Alicja Slowik , 26 novembre 2025

Dans l’arrêt Tomann (aff. C-134/24) rendu le 30 octobre 2025, la Cour de justice a apporté plusieurs précisions sur l’obligation de notification incombant aux employeurs dans le contexte de licenciements collectifs, laquelle est prévue dans la directive 98/59 concernant le rapprochement des législations des États membres relatives aux licenciements collectifs.

La directive 98/59 établit le régime de protection des travailleurs en cas de licenciements collectifs. L’article 3 de la directive dispose que l’employeur est tenu de notifier par écrit tout projet de licenciement collectif à l’autorité publique compétente. La notification doit contenir tous renseignements utiles concernant le projet de licenciement collectif. Conformément à l’article 4 de la directive 98/59, les licenciements collectifs dont le projet a été notifié à l’autorité publique compétente prennent effet au plus tôt 30 jours après la notification prévue à l’article 3 de ladite directive.

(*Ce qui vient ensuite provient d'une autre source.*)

(** A transaction never offers less than the smallest nor more than the largest fee, whatever the
    node reports and whatever the cache holds. *)
Theorem fee_limits t now fees cache :
  min_fee <= (get_priority_fee t now fees cache).1.1 <= max_fee.
Proof.
  unfold get_priority_fee. destruct (get_base_priority_fee _ _ _) as [[b c] a]. simpl.
  unfold clamp, min_fee, max_fee. destruct (Z.ltb_spec (as_unsigned u64_max (f64_mul (f64_of_Z b) (multiplier t))) 1000).
  - lia.
  - destruct (Z.ltb_spec 1000000 (as_unsigned u64_max (f64_mul (f64_of_Z b) (multiplier t)))); lia.
Qed.

(** The position of the percentile is always inside the list: the fallback beside it is never
    used. *)
Lemma p75_position (l : list Z) : l <> [] ->
  sort_by Z.leb l !! ((length l * 75) / 100)%nat = Some (p75 l).
Proof.
  intros Hl. unfold p75.
  destruct (sort_by Z.leb l !! _) as [x|] eqn:E; [done|].
  apply lookup_ge_None in E. rewrite sort_by_perm in E.
  assert (0 < length l)%nat by (destruct l; simpl; [done|lia]).
  assert (length l * 75 / 100 < length l)%nat by (apply Nat.Div0.div_lt_upper_bound; lia). lia.
Qed.

Lemma ascending (l : list Z) : Sorted.StronglySorted Z.le (sort_by Z.leb l).
Proof.
  apply Sorted.Sorted_StronglySorted; [intros ? ? ?; lia|].
  assert (R : Sorted.Sorted (rel Z.leb) (sort_by Z.leb l)).
  { apply sort_by_sorted. intros a b. rewrite !Z.leb_le. lia. }
  induction R as [|a k _ IH Hd]; [constructor|]. constructor; [done|].
  destruct Hd as [|b k Hb]; constructor. by apply Z.leb_le.
Qed.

En l’espèce, DF était employé par V GmbH depuis 1994. Le 1er décembre 2020, une procédure d’insolvabilité a été ouverte à l’encontre de cette société et UR en a été nommé administrateur judiciaire. Le 2 décembre 2020, UR a résilié le contrat de travail de DF avec effet au 31 mars 2021. Il a été établi qu’UR a licencié plus de 5 employés au cours d’une période de 30 jours calendaires.

DF a introduit un recours en protection contre son licenciement devant le tribunal du travail de Hambourg tendant, d’une part, à ce qu’il soit constaté que la relation de travail se poursuivait et, d’autre part, à ce que UR soit condamné à maintenir l’emploi de DF jusqu’à la clôture définitive de la procédure contre le licenciement. Au soutien de sa demande, DF faisait valoir que la résiliation de son contrat de travail était nulle, puisqu’UR n’avait pas procédé au préalable à la notification du licenciement collectif. En effet, UR n’a procédé à la notification du licenciement qu’après le 31 mars 2021.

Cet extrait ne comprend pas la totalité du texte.